# Task brief:
Show every line below where "ORecv" appears.

# Data records:
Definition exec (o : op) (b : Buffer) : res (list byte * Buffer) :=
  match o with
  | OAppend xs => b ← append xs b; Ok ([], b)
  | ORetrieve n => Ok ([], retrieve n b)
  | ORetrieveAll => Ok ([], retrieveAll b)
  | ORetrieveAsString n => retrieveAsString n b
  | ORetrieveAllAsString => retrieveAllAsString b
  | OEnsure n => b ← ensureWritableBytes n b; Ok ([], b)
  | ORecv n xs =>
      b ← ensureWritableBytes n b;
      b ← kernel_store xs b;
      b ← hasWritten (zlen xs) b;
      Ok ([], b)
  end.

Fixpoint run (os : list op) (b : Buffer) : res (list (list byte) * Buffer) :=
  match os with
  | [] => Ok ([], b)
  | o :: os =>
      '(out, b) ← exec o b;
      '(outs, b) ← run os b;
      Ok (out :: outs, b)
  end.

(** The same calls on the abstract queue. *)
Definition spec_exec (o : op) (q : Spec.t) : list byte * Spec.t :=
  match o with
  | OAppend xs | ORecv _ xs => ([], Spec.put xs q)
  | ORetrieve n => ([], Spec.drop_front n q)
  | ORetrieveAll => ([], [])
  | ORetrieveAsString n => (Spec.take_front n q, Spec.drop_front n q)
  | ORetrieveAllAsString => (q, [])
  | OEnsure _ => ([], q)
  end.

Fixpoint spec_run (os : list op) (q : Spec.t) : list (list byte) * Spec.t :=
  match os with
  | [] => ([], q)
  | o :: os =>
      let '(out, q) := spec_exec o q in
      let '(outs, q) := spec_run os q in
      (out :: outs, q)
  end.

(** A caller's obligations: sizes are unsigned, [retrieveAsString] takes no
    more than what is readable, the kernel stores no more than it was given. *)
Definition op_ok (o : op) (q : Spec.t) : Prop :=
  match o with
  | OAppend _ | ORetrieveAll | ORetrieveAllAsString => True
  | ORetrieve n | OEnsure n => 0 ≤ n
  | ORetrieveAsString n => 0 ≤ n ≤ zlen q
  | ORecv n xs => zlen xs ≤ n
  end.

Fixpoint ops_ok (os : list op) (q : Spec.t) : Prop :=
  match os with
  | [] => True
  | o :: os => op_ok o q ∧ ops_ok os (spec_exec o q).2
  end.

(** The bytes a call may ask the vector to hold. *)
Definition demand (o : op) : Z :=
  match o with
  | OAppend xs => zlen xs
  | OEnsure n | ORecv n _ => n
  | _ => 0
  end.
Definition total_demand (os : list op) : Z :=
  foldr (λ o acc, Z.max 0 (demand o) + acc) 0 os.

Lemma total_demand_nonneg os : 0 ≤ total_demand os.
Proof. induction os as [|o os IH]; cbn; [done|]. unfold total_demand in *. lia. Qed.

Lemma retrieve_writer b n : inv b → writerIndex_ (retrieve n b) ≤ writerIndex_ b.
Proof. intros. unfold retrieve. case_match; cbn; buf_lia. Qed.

# Answer to this exercise:
  | ORecv n xs =>
  | OAppend xs | ORecv _ xs => ([], Spec.put xs q)
  | ORecv n xs => zlen xs ≤ n
  | OEnsure n | ORecv n _ => n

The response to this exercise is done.